## WHAT YOU ARE ASKED TO DO
Pick each line containing the word "Returned" out of the data below.

## DATASET EXCERPTS

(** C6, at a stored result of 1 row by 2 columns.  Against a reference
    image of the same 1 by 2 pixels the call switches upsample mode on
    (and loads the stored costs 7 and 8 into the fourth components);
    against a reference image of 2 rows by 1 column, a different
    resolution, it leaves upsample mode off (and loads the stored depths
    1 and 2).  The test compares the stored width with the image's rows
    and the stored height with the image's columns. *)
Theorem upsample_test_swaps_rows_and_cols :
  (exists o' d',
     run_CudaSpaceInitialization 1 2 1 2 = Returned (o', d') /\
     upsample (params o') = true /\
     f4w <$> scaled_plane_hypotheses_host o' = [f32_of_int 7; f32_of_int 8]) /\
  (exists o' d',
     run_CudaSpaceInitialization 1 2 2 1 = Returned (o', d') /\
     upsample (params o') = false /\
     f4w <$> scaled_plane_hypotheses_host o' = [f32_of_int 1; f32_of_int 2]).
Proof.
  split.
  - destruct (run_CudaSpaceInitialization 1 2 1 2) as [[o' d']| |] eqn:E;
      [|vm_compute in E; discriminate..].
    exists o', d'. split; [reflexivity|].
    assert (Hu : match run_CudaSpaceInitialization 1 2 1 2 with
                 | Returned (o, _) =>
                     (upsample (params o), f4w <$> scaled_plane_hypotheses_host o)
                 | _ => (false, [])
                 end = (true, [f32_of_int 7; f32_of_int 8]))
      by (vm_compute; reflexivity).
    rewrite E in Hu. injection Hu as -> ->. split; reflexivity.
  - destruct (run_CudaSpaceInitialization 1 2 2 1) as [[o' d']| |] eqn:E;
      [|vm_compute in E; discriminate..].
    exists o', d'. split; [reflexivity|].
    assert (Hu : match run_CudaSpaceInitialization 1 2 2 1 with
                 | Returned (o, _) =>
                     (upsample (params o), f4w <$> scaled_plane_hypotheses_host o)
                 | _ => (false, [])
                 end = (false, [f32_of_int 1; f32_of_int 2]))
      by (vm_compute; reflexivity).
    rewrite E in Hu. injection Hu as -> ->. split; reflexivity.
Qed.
* * *
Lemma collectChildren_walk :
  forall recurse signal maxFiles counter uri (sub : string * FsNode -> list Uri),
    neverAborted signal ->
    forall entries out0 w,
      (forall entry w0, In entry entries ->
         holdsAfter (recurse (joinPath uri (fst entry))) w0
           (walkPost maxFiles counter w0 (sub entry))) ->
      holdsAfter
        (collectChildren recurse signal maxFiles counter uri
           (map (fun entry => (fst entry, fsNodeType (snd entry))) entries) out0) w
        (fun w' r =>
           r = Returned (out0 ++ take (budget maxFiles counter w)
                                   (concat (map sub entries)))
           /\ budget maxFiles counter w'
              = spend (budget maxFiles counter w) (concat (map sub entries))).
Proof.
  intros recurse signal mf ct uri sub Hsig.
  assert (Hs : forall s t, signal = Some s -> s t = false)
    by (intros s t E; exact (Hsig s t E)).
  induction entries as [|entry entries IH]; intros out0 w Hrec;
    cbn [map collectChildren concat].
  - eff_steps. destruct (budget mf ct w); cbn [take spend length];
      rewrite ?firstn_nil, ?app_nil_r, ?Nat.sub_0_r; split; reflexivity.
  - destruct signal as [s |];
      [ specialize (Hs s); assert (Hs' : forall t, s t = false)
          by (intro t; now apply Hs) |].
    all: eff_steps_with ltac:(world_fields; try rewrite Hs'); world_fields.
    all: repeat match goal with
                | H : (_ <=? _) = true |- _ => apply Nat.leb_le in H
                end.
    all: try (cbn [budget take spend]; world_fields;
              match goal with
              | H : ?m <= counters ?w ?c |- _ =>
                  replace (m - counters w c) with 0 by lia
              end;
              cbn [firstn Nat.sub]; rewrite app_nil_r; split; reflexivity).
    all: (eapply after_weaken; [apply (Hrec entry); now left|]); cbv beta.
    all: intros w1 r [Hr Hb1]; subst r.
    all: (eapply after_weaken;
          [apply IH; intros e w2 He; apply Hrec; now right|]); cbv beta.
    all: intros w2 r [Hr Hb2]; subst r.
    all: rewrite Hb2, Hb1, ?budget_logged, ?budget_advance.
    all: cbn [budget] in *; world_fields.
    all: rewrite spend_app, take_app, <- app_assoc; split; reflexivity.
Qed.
---
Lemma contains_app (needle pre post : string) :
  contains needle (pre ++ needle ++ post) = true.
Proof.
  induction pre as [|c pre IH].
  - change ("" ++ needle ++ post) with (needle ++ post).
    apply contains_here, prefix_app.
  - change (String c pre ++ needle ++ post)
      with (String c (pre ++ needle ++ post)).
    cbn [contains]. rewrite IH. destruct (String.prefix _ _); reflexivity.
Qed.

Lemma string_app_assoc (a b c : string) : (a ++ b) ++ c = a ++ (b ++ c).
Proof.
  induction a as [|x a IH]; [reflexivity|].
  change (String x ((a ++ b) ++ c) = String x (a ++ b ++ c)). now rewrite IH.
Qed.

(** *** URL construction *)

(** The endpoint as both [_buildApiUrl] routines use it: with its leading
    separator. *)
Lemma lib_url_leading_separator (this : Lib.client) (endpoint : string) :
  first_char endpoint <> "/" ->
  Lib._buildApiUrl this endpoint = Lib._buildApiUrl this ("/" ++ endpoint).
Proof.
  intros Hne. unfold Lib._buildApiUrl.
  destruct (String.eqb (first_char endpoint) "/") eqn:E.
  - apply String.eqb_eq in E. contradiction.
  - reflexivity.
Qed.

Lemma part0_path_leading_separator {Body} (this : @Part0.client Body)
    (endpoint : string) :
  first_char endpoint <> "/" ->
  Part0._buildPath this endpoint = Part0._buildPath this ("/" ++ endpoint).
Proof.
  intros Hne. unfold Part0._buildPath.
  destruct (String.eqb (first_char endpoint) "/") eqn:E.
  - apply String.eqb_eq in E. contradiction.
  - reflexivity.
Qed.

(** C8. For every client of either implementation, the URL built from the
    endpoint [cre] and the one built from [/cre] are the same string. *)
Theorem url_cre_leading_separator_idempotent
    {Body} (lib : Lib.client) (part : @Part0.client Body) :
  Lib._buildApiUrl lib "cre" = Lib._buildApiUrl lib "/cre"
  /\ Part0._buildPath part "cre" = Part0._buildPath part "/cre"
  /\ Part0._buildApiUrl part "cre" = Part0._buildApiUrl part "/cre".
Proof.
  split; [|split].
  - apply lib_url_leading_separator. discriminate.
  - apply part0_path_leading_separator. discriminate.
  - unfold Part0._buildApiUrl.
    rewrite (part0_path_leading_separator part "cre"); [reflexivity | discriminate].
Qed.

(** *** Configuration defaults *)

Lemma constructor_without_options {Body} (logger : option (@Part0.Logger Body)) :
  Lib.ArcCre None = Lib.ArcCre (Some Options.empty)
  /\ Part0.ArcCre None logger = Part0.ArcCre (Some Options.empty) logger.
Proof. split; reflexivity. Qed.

## TASK OUTPUT
     run_CudaSpaceInitialization 1 2 1 2 = Returned (o', d') /\
     run_CudaSpaceInitialization 1 2 2 1 = Returned (o', d') /\
                 | Returned (o, _) =>
                 | Returned (o, _) =>
           r = Returned (out0 ++ take (budget maxFiles counter w)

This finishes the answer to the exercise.